2. Tifoid Tifoid merupakan penyakit yang menyerang usus halus, penyebabnya adalah Salmonella typhi. Gejala utama adalah panas yang terus menerus dengan taraf kesadaran yang menurun, terjadi rata-rata dua minggu. Penularan dapat terjadi dari orang ke orang, atau tidak langsung lewat makanan, minuman yang terkontaminasi bakteri(Slamet, 2002). 3. Hepatitis A Hepatitis A dikenal juga sebagai Hepatitis infectiosa, disebabkan oleh Virus hepatitis A. Gejala utama adalah demam yang akut, dengan perasaan mual dan muntah, hati membengkak, dan sclera mata menjadi kuning, diikuti oleh icterius seluruh kulit. Penyakit ini dapat menyebar secara langsung dari orang ke orang, secara tak langsung lewat air, makanan yang terkontaminasi virus, dan lewat udara(Slamet, 2002). 4. Poliomyelitis Penyakit ini seringkali disebut Polio saja ataupun dikenal sebagai kelumpuhan anakanak. Polio disebabkan oleh virus. Polio meninggalkan cacat, menyebar lewat lingkungan air yang tidak saniter. Gejala polio sangat bervariasi, dapat sangat ringan, menyerupai

penyakit influenza, sampai keadaan kelumpuhan ringan, parah, dan kematian(Slamet, 2002). 5. Diare Menurut data Badan Kesehatan Dunia (WHO), Diare adalah penyebab nomor satu kematian balita di seluruh dunia. Di Indonesia, diare adalah pembunuh balita nomor dua setelah ISPA (Infeksi Saluran Pernapasan Akut). Diare adalah buang air besar dalam bentuk cairan lebih dari tiga kali dalam satu hari dan biasanya berlangsung selama dua hari atau lebih. Orang yang mengalami diare akan kehilangan cairan tubuh sehingga menyebabkan dehidrasi tubuh. Hal ini membuat tubuh tidak dapat berfungsi dengan baik dan dapat membahayakan jiwa, khususnya pada anak dan orang tua(Slamet, 2002). Menurut USAID yang menjadi penyebab diare adalah: 1. Infeksi dari berbagai bakteri yang disebabkan oleh kontaminasi makanan maupun air minum. 2. Infeksi berbagai macam virus. 3. Alergi makanan, khususnya susu atau laktosa (makanan yang mengandung susu) 4. Parasit yang masuk ke tubuh melalui makanan atau minuman yang kotor (Slamet, 2002). b. Water Washed Disease Mekanisme penyebaran penyakit bila suatu penyakit infeksi dapat dicegah dengan memperbanyak volume pemakaian air serta memperbaiki hygiene perorangan. Dengan terjaminnya kebersihan oleh tersedianya air yang cukup, maka penyakit- penyakit tertentu dapat dikurangi penularannya pada manusia, dan penyakit ini banyak terjadi di daerah tropis. Contoh penyakit yang disebabkan adalah penyakit infeksi saluran pencernaan, penyakit infeksi kulit dan selaput lendir, penyakit yang ditimbulkan oleh insekta pada kulit dan selaput lendir (Slamet, 2002). c.
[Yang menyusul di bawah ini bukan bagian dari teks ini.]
(** Splits a program at its binds and tests, down to its results. *)
Ltac outs_step := first
  [ progress cbv beta zeta
  | apply outs_try; [intros ?|intros ?]
  | apply outs_then; intros ?
  | match goal with |- outs _ _ (match ?x with _ => _ end) => destruct x eqn:? end ].
Ltac outs_all := repeat outs_step.

(** ** Under the mutex of the vault *)

Lemma outs_lift_zoom {L S T A} (I : T -> Prop) (I' : S -> Prop) (l : lens S T) (Q : A -> Prop) (p : lockfree S A) :
  (forall t, I t -> I' (lget l t)) -> outs I' Q p -> outs I Q (lift (L := L) (fun B => zoom (A := B) l) p).
Proof.
  intros HI. induction p as [a|[]|[]|B m k IH]; intros Hp; [exact Hp|]. intros t b t' Ht E. unfold zoom in E.
  destruct (m (lget l t)) as [b' s'| |] eqn:Em; simplify_eq/=. eapply IH, Hp; [by apply HI|done].
Qed.
Lemma outs_lift_vault {A} (Q : A -> Prop) (p : lockfree vol_env A) :
  outs sane_env Q p -> outs typed Q (lift (L := mutex) (@on_vault HP) p).
Proof.
  induction p as [a|[]|[]|B m k IH]; intros Hp; [exact Hp|]. intros t b t' Ht E. unfold on_vault in E.
  destruct (VFS t) as [[v x]|] eqn:Ev; [|done]. destruct (m (env_of v t)) as [b' e| |] eqn:Em; simplify_eq/=.
  eapply IH, Hp; [|done]. by destruct (ty_vault _ Ht _ _ Ev).
Qed.
Lemma outs_with_vault {R} (Q : R -> Prop) d (f : lockfree vol_env R) g :
  Q d -> outs sane_env Q f -> outs typed Q (sc_with_vault d f g).
Proof.
  intros Hd Hf. apply outs_then. intros [vfs|]; [|exact Hd]. split; [exact Hd|]. apply outs_then. intros [|].
  - apply outs_then. intros _. exact Hd.
  - apply outs_bind. eapply outs_mono; [by apply outs_lift_vault|]. intros r Hr. do 2 (apply outs_then; intros _). exact Hr.
Qed.
Lemma outs_with_vault_or {R} (Q : R -> Prop) d (f : lockfree vol_env R) :
  Q d -> outs sane_env Q f -> outs typed Q (sc_with_vault_or d f).
Proof. apply outs_with_vault. Qed.
Lemma returns_chk {S B} w z (k : Z -> lockfree S B) K :
  is_u w z -> returns (k z) K -> returns (a ← act (chk_u w z); k a) K.
Proof. intros Hz Hk s. exists z, s. split; [by apply chk_u_ok|done]. Qed.
Lemma returns_read {B} fd n (k : bytes -> lockfree fs (result B)) K :
  0 <= n -> (forall d, lenZ d = n -> returns (k d) K) -> (forall e, K (Err e)) ->
  returns (act (read_exact fd n) ≫= ptry k) K.
Proof. intros Hn Hk He. apply (returns_try _ _ (fun d => lenZ d = n)); [|done|done]. intros s. by apply read_exact_total. Qed.

Lemma returns_or_close path key fd (p : lockfree fs (result VirtualVolume)) :
  returns p (built path key) -> returns (sc_or_close fd p) (built path key).
Proof.
  intros Hp. apply returns_bind. eapply returns_mono; [exact Hp|]. intros [v|e] Hb; [done|].
  apply returns_total; [apply total_close|]. intros _. apply built_err.
Qed.

Ltac sys_step := apply returns_sys; [solve [auto with total]|intros ?|apply built_err].

Lemma returns_create path key n :
  lenZ key = 32 -> 0 <= n <= MAX_DATA_BLOCKS -> returns (sc_create_new path key n) (built path key).
Proof.
  intros Hk Hn. unfold sc_create_new. do 2 (apply returns_chk; [unfold is_u; vlia|]). sys_step.
  apply returns_or_close. do 6 sys_step. intros v [= <-]. split; [|done].
  split; cbn [block_bitmap total_blocks free_blocks master_key].
  - by rewrite lenZ_repZ.
  - lia.
  - rewrite Z.add_simpl_l, count_free_zeros by lia. done.
  - done.
Qed.
Lemma returns_open path key : lenZ key = 32 -> returns (sc_open_existing path key) (built path key).
Proof.
  intros Hk. unfold sc_open_existing. sys_step. apply returns_or_close. sys_step.
  apply returns_read; [done|intros raw _|apply built_err].
  destruct (read_superblock raw) as [sb|]; [|apply built_err]. cbv zeta.
  case_bool_decide; simpl negb; cbv iota; [|apply built_err]. sys_step.
  apply returns_read; [done|intros bm Hbm|apply built_err].
  destruct (Z.ltb_spec (sb_total_blocks sb) DATA_START_BLOCK),
    (Z.ltb_spec (DATA_START_BLOCK + MAX_DATA_BLOCKS) (sb_total_blocks sb)); cbn [orb]; try apply built_err.
  intros s. exists (count_free bm (sb_total_blocks sb - DATA_START_BLOCK)), s. split.
  - assert (wp (recount bm (seqZ 0 (sb_total_blocks sb - DATA_START_BLOCK)) 0)
      (fun r s' => r = count_free bm (sb_total_blocks sb - DATA_START_BLOCK) /\ s' = s) s) as W
      by (apply wp_recount; [done|lia|done]).
    by apply wp_inv in W as (r & s' & E & -> & ->).
  - intros v [= <-]. split; [|done]. split; cbn [block_bitmap total_blocks free_blocks master_key]; [done|lia|done|done].
Qed.
Lemma returns_open_or_create path key n :
  lenZ key = 32 -> 0 <= n -> returns (sc_open_or_create path key n) (built path key).
Proof.
  intros Hk Hn. unfold sc_open_or_create. destruct (Z.ltb_spec MAX_DATA_BLOCKS n); [apply built_err|].
  apply returns_total; [auto with total|intros m]. cbv zeta.
  apply returns_bind, returns_total; [auto with total|intros r]. apply returns_ret.
  destruct (is_ok r && _); [by apply returns_open|].
  apply returns_bind, returns_total; [auto with total|intros r2]. apply returns_ret, returns_bind.
  destruct (is_ok r2); [|by apply returns_create]. apply returns_total; [auto with total|intros _].
  apply returns_ret. by apply returns_create.
Qed.
Lemma returns_drop v : returns (sc_drop_volume v) (fun _ => True).
Proof. apply returns_total; [auto with total|intros r]. apply returns_last; [auto with total|done]. Qed.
Water Based Disease Cara penyebaran penyakit ini terjadi bila sebagian siklus hidup penyebab penyakit memerlukan hospes perantara seperti siput air. Infeksi pada manusia dapat dicegah dengan menurunkan keinginan dengan kontak dengan air, mengontrol populasi siput air, dan memperbaiki kualitas air. Contoh penyakit yang disebabkan adalah Schistomiasis. Dimana larva schistosoma hidup dalam keong - keong air. Setelah waktunya larva ini

mengubah bentuk menjadi cercaria dan menembus kulit (kaki) manusia yang berada dalam air tersebut (Slamet, 2002). d. Water Related Insect Vector Disease Cara penyebaran berkaitan dengan serangga sebagai vektor penyebaran pathogen penyebab penyakit yang hidup di air. Strategi pencegahan penyebaran penyakit dapat melalui perbaikan pengelolaan air permukaan, menghilangkan tempat- tempat perkembangbiakan serangga yang menjadi vektor penyebaran penyakit infeksi. Contohcontoh penyakit yang ditularkan melalui vektor yang hidupnya bergantung pada air misalnya malaria, demam berdarah, filariasis, Yellow fever, dan lain sebagainya (Slamet, 2002).